### Work order
Copy out the entries below exactly as they stand, but only from the line containing "- apply (Hpos" through the line containing "cbn. destruct (existsb".

### Record excerpts
◆ ◆ ◆

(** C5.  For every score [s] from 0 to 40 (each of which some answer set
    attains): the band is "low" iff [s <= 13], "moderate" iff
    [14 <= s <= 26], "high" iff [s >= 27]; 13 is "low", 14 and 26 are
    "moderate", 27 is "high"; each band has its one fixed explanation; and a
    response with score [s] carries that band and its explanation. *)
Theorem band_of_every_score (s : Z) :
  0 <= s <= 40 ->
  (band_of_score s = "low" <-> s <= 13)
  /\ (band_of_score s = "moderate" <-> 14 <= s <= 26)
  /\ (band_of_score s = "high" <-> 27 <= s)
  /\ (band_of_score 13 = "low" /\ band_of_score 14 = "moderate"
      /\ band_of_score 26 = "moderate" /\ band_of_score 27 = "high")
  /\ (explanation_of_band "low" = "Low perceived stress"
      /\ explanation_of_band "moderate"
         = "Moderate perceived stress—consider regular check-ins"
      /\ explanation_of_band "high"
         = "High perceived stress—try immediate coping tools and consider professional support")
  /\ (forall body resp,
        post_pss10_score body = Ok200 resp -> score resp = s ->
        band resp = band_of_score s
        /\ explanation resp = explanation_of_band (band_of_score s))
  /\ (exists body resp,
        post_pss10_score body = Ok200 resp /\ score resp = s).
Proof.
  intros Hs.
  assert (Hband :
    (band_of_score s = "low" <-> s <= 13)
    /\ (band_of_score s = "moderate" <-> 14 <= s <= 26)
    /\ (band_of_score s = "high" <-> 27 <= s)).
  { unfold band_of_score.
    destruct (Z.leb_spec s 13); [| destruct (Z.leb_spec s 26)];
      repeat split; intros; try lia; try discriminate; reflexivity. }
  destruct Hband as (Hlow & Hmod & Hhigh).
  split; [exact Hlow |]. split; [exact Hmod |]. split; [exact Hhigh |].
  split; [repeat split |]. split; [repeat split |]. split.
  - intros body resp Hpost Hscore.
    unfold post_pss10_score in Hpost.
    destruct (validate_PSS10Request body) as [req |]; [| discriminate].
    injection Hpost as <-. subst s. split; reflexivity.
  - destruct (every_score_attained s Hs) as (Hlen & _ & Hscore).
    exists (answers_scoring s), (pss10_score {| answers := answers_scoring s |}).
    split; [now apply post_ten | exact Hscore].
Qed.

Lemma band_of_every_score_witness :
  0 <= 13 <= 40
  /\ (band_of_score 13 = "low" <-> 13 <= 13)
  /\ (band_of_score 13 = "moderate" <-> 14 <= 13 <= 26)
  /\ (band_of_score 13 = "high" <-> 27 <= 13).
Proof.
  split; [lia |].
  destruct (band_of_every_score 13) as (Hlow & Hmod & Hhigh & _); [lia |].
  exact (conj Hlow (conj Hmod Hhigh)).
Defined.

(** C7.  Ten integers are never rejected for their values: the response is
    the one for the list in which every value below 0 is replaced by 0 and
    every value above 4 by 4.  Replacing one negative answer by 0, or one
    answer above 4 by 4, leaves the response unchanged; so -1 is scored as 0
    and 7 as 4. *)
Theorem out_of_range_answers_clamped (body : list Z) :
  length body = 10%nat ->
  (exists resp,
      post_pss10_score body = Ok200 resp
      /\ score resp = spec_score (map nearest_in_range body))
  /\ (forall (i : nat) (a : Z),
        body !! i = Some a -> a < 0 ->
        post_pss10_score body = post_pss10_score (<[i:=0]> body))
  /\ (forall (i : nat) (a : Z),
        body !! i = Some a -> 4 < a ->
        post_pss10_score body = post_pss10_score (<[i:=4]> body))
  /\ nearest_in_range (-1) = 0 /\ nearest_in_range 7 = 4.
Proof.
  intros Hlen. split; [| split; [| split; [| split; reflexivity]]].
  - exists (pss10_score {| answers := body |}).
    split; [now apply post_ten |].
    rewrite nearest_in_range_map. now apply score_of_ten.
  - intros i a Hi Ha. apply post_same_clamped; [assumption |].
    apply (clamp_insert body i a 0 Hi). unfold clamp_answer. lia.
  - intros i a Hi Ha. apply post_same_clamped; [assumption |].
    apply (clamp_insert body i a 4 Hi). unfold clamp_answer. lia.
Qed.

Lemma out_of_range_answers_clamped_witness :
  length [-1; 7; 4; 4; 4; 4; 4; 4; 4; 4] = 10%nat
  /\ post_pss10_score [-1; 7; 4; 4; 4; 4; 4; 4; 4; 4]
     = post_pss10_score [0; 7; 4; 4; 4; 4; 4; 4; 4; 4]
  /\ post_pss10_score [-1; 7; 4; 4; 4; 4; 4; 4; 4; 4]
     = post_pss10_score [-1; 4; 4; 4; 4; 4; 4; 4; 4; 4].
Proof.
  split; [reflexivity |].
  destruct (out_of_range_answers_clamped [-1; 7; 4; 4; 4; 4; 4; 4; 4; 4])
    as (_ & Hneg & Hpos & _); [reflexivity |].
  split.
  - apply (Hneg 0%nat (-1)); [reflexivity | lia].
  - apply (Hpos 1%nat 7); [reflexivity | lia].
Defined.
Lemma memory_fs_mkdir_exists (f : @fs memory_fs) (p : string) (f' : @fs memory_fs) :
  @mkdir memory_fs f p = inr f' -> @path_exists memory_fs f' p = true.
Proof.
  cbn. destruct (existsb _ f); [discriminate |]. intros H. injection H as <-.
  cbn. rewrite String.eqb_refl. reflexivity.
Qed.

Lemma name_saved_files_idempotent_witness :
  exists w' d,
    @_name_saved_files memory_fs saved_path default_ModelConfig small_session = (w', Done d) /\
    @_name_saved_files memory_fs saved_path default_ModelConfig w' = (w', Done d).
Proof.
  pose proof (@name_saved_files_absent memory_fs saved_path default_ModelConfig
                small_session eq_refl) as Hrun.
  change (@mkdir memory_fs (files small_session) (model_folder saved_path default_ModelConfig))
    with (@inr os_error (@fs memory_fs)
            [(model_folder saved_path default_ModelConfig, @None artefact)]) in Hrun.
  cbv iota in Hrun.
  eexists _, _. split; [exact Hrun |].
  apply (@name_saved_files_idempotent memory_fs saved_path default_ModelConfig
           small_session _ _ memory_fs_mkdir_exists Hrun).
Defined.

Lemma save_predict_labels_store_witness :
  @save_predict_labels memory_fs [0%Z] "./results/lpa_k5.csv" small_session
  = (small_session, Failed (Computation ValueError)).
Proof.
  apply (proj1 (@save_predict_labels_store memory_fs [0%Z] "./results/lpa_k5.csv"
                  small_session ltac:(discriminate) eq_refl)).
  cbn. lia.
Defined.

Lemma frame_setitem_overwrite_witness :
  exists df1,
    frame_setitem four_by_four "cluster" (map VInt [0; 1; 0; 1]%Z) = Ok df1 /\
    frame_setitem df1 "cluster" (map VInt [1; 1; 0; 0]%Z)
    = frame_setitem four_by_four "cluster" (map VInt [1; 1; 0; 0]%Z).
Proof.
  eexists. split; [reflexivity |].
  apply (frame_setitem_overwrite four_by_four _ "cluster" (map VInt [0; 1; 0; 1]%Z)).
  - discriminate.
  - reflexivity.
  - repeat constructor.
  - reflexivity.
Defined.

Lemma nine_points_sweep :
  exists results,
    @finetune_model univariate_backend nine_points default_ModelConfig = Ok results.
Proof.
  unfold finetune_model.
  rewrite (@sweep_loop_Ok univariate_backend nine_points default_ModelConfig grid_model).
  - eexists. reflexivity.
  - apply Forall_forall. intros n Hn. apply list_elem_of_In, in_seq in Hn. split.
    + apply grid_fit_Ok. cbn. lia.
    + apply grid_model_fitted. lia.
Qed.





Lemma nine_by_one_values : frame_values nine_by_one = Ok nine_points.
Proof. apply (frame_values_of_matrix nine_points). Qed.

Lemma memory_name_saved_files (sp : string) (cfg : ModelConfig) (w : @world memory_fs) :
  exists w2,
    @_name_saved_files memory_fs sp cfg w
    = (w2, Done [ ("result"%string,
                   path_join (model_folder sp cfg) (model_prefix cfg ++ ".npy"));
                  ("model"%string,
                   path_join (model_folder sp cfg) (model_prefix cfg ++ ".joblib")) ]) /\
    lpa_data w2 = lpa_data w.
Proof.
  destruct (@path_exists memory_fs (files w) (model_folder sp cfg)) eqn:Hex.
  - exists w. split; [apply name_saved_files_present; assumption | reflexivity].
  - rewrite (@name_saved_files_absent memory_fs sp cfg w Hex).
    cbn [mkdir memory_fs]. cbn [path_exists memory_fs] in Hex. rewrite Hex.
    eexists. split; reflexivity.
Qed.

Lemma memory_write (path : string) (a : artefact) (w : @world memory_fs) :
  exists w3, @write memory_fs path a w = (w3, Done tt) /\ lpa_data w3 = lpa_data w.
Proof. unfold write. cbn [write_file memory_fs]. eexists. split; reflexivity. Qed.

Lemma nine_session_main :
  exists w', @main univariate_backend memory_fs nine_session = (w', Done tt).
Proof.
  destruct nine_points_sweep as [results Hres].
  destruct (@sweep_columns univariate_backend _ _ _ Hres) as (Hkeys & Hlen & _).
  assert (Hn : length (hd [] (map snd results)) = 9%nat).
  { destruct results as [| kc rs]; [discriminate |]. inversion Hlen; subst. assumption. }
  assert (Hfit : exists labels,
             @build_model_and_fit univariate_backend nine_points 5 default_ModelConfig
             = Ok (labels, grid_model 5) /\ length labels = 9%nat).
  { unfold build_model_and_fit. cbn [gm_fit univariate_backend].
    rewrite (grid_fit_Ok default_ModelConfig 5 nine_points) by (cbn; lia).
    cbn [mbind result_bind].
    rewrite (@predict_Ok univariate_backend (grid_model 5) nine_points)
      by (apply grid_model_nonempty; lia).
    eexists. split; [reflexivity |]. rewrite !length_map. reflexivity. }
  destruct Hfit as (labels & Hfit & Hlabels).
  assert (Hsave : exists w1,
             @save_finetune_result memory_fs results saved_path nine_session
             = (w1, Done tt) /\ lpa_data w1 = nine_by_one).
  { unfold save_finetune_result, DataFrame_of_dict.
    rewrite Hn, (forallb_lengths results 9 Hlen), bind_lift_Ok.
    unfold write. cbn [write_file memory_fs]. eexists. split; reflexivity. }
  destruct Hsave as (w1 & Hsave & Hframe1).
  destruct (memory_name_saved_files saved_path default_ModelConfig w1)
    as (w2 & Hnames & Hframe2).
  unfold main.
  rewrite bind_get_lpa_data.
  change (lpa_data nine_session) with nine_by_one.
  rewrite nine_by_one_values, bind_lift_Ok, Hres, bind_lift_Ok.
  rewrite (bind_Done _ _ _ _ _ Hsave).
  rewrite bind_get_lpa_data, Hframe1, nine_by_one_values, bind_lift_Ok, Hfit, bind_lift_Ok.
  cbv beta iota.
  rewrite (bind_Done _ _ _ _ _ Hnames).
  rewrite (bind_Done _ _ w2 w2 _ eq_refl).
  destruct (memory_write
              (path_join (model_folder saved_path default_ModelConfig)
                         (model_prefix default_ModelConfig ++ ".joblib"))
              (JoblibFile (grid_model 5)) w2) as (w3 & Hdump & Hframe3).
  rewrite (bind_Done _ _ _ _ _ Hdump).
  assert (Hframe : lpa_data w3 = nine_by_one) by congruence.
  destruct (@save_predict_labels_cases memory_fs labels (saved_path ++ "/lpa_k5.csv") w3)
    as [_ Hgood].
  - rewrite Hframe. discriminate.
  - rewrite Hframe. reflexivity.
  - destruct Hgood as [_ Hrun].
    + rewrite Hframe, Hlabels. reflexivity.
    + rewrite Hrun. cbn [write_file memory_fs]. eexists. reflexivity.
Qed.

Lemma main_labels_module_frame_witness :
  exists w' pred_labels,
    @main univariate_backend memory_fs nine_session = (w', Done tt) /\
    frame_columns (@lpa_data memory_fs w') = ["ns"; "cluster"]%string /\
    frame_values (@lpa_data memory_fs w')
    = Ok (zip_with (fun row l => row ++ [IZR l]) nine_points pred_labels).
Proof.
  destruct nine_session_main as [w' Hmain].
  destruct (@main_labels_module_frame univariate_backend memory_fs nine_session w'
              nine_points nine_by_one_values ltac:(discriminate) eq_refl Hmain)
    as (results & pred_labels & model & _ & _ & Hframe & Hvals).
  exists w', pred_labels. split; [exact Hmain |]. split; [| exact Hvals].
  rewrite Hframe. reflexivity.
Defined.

◆ ◆ ◆

### Exercise solution
  - apply (Hpos 1%nat 7); [reflexivity | lia].
Defined.
Lemma memory_fs_mkdir_exists (f : @fs memory_fs) (p : string) (f' : @fs memory_fs) :
  @mkdir memory_fs f p = inr f' -> @path_exists memory_fs f' p = true.
Proof.
  cbn. destruct (existsb _ f); [discriminate |]. intros H. injection H as <-.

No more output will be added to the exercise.